(* ===== verification/GoConc.v ===== *)
(** * Goroutines on one connection of the Go binding

    [Read], [Write] and [Close] of src/lwipcs.go run by any number of
    goroutines, next to the goroutine of the processing loop and the callbacks
    that lwIP makes in it: one step for each access to a shared variable, each
    operation on a channel and each operation on the lock.  Proved: the steps
    of a method, run alone, are the method of [GoBind]; data are delivered in
    order; the writes of all goroutines go to C one at a time and none finds a
    pending queue; nobody panics but the processing goroutine in
    [go_tcp_recv_h]; and that it can panic there, wait for ever for the lock of
    a [Write] that waits for it, and close a control block twice.

    Accesses to variables are taken to happen one after the other. *)

From S2P Require Import Prelude Lwip GoChan GoBind GoApp.
Local Open Scope Z_scope.

(** ** Goroutines *)

(** Where a goroutine is in [close]. *)
Inductive close_pc : Type :=
| KLock
| KErr
| KSet
| KRecv
| KWait
| KUnlock (err : bool).

#[export] Instance close_pc_eq_dec : EqDecision close_pc.
Proof. solve_decision. Defined.

(** Where a goroutine of the program is.  [UIdle], [UWrote], [URead] and
    [UClosed] are outside of a method, the last three with the results of
    one. *)
Inductive user_pc : Type :=
| UIdle
| WCheck (b : bytes)
| WLock (b : bytes)
| WPost (b : bytes)
| WWait (b : bytes)
| WUnlock (b : bytes)
| WErr (b : bytes)
| UWrote (l : Z) (err : bool)
| RInter (n : nat)
| RErr (n : nat)
| RTake (n : nat)
| RTell (data : bytes)
| RNil
| URead (data : bytes) (err : bool)
| UClose (k : close_pc)
| UPost (err : bool)
| UClosed (err : bool).

(** Where the processing goroutine is: waiting in its [select] or in code of
    lwIP ([PIdle]), in a case of the [select], or in a callback. *)
Inductive proc_pc : Type :=
| PIdle
| PTake                      (* case s := <-sendQueue *)
| PSendErr (data : bytes)    (* Send: s.PCB.err *)
| PCount (data : bytes)      (* s.PCB.sendCount++ *)
| PTcpSend (data : bytes)    (* tcpSend *)
| PTakeRecved                (* case r := <-recvedQueue *)
| PRecved (n : Z)            (* r.PCB.err *)
| PTakeClose                 (* case c := <-closeQueue *)
| PTcpClose                  (* tcpClose *)
| PRecvFind (data : bytes)   (* go_tcp_recv_h: tcpPcbs[state] *)
| PRecvErr (data : bytes)    (* pcb.err *)
| PRecvPut (data : bytes)    (* pcb.recvQueued <- data *)
| PDoneFind                  (* go_tcp_send_done_h: tcpPcbs[state] *)
| PDoneErr                   (* pcb.err *)
| PDoneCount                 (* pcb.sendCount > 0 *)
| PDoneDec                   (* pcb.sendCount-- *)
| PDonePost                  (* pcb.sendWait <- 1 *)
| PCloseFind                 (* go_tcp_close_h: tcpPcbs[state] *)
| PCloseDelete               (* delete *)
| PClose (k : close_pc).     (* pcb.close() *)

Section steps.
(** The connection and the address of its state in C. *)
Context (p e : ptr).
(* ===== verification/Csocks.v ===== *)
(** * The routing of the SOCKS client in Go (src/csocks/csocks.go)

    The handler that the client gives to the binding: connections are sent to
    the proxy or straight on by scheme, port and address; name queries go to one
    connection for each target, and the addresses in their answers are recorded
    for the routing.  Modelled: every type and method of the file, over the
    methods of [GoBind].  Parameters: the two processors of the package core,
    which do the transport, the parser of DNS messages, and of Go's library the
    text of addresses, [url.Parse], the order in which [range] visits a map and
    [regexp.Compile], whose documented behaviour the theorems state as
    hypotheses.  Proved: which names [Find] finds, where a connection goes, what
    a turn of the DNS goroutine does on every branch, and where connections go
    after any history of answers that were written and of [Clear]s. *)

From S2P Require Import Prelude Lwip GoChan GoBind GoApp.
From stdpp Require Import strings pretty.
From Stdlib Require Import Ascii.
Local Open Scope string_scope.

#[local] Arguments String.append !_ _ / : simpl nomatch.

(** ** Strings *)

(** The text up to and with the first dot, and the rest. *)
Fixpoint cut_after (s : string) : option (string * string) :=
  match s with
  | EmptyString => None
  | String a s =>
      if decide (a = "."%char) then Some (String a "", s)
      else '(l, r) ← cut_after s; Some (String a l, r)
  end.

(** [strings.SplitAfterN(s, ".", n)] for a positive [n], as [n - 1] cuts. *)
Fixpoint split_after (cuts : nat) (s : string) : list string :=
  match cuts with
  | O => [s]
  | S cuts => match cut_after s with
              | None => [s]
              | Some (l, r) => l :: split_after cuts r
              end
  end.
Definition SplitAfterN (s : string) (n : nat) : list string := split_after (n - 1) s.

Fixpoint trim_left (s : string) : string :=
  match s with
  | String a s' => if decide (a = "."%char) then trim_left s' else s
  | EmptyString => EmptyString
  end.
Fixpoint trim_right (s : string) : string :=
  match s with
  | EmptyString => EmptyString
  | String a s =>
      let t := trim_right s in
      if decide (a = "."%char /\ t = "") then "" else String a t
  end.
(** [strings.Trim(s, ".")]. *)
Definition Trim (s : string) : string := trim_right (trim_left s).

(** ** Third-party data *)

(** The fields of [url.URL] that are used. *)
Record URL : Type := Url {
  Scheme : string;
  Host : string;
  Hostname : string;
  Port : string
}.

(** The fields of [dns.Msg] that are used: the names that are asked for, and
    the answers, the addresses among them with their name. *)
Inductive RR : Type :=
| RR_A (name : string) (ip : bytes)
| RR_other.
Record Msg : Type := DnsMsg {
  Question : list string;
  Answer : list RR
}.

(** ** Connections

    An [io.ReadWriteCloser] of this program: a connection of the binding, a
    [DNSConn] at an address with its target, or a [DNSRecordConn]. *)
Inductive conn : Type :=
| CPcb (p : ptr)
| CDns (d : ptr) (base : conn) (target : string)
| CRecord (r : ptr) (base : conn).

(** What [%p] prints. *)
Definition address (c : conn) : bool * ptr :=
  match c with
  | CPcb p => (false, p)
  | CDns d _ _ => (true, d)
  | CRecord r _ => (true, r)
  end.

(** The members of the two kinds of objects that change. *)
Inductive object : Type :=
| DNSConn (readQueued : chan bytes) (closed : bool)
| DNSRecordConn.

(** The state: that of the binding, the objects, and the maps of [DNSGFW],
    [DNSProcessor] (with its goroutines) and [DNSRecordProcessor]. *)
Record socks : Type := Socks {
  binding : go_state;
  objects : gmap ptr object;
  gfw : gmap string string;
  dns_conns : gmap (bool * ptr * string) conn;
  dns_procs : list conn;
  allIP : gmap string string
}.

Definition set_binding x s :=
  Socks x (objects s) (gfw s) (dns_conns s) (dns_procs s) (allIP s).
Definition set_objects x s :=
  Socks (binding s) x (gfw s) (dns_conns s) (dns_procs s) (allIP s).
Definition set_gfw x s :=
  Socks (binding s) (objects s) x (dns_conns s) (dns_procs s) (allIP s).
Definition set_dns_conns x s :=
  Socks (binding s) (objects s) (gfw s) x (dns_procs s) (allIP s).
Definition set_dns_procs x s :=
  Socks (binding s) (objects s) (gfw s) (dns_conns s) x (allIP s).
Definition set_allIP x s :=
  Socks (binding s) (objects s) (gfw s) (dns_conns s) (dns_procs s) x.

Abbreviation K := (M socks).

(** [NewDNSGFW]. *)
Definition gfw0 : gmap string string := {["*" := "dns://local"]}.
Definition socks0 (g : go_state) : socks := Socks g ∅ gfw0 ∅ [] ∅.

Definition new_object (o : object) : K ptr :=
  s ← gets id;
  let d := fresh (dom (objects s)) in
  modify (set_objects (<[d := o]> (objects s)));; mret d.

(** A step on a [DNSConn]. *)
Definition at_dns {X} (d : ptr) (m : M (chan bytes * bool) X) : K X :=
  zoom objects set_objects (at_key Panicked d (fun o =>
    match o with
    | DNSConn q c =>
        match m (q, c) with
        | Ok (x, (q, c)) => Ok (x, DNSConn q c)
        | Fault f => Fault f
        end
    | DNSRecordConn => Fault Panicked
    end)).
Definition at_readQueued {X} (d : ptr) (m : M (chan bytes) X) : K X :=
  at_dns d (zoom fst (fun q s => (q, s.2)) m).

(** A [core.Processor]: [ProcConn] of it; the result is whether there is an
    error. *)
Abbreviation Processor := (conn -> string -> K bool).

Section csocks.
(** The two processors that [NewLwipHandler] gets. *)
Context (proxy direct : Processor).
(** [dns.Msg.Unpack], [net.IP.String] and [net.Addr.String], [url.Parse], the
    order of [range], and [regexp.Compile] with [MatchString]. *)
Context (Unpack : bytes -> option Msg).
Context (IP_String : bytes -> string) (Addr_String : bytes -> Z -> string).
Context (Parse : string -> option URL).
Context (range : gmap string string -> list (string * string)).
Context (Compile : string -> option (string -> bool)).

(** ** [DNSGFW] *)

Definition GFW_Add (list target : string) : K unit :=
  modify (fun s => set_gfw (<[list := target]> (gfw s)) s).

Definition pattern (a b : string) : string := "[\|\.]*" ++ a ++ "\." ++ b ++ "$".

(** What a map gives for a key that is missing. *)
Definition at_map (m : gmap string string) (k : string) : string := default "" (m !! k).

(** [Find]; [None] is the panic of [MustCompile]. *)
Definition Find (list : gmap string string) (domain : string) : option string :=
  match SplitAfterN domain 3 with
  | [] | [_] => Some (at_map list "*")
  | p0 :: p1 :: rest =>
      let '(a, b) := match rest with [p2] => (p1, p2) | _ => (p0, p1) end in
      match Compile (pattern (Trim a) (Trim b)) with
      | None => None
      | Some matches =>
          match List.find (fun kv => matches kv.1) (range list) with
          | Some (_, val) => Some val
          | None => Some (at_map list "*")
          end
      end
  end.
|---|
Task to carry out -
Could you please copy the lines of the listing above exactly, from its first line through the line bearing "[go_tcp_recv_h]; and that", and nothing more?

Solution to this exercise -
(* ===== verification/GoConc.v ===== *)
(** * Goroutines on one connection of the Go binding

    [Read], [Write] and [Close] of src/lwipcs.go run by any number of
    goroutines, next to the goroutine of the processing loop and the callbacks
    that lwIP makes in it: one step for each access to a shared variable, each
    operation on a channel and each operation on the lock.  Proved: the steps
    of a method, run alone, are the method of [GoBind]; data are delivered in
    order; the writes of all goroutines go to C one at a time and none finds a
    pending queue; nobody panics but the processing goroutine in
    [go_tcp_recv_h]; and that it can panic there, wait for ever for the lock of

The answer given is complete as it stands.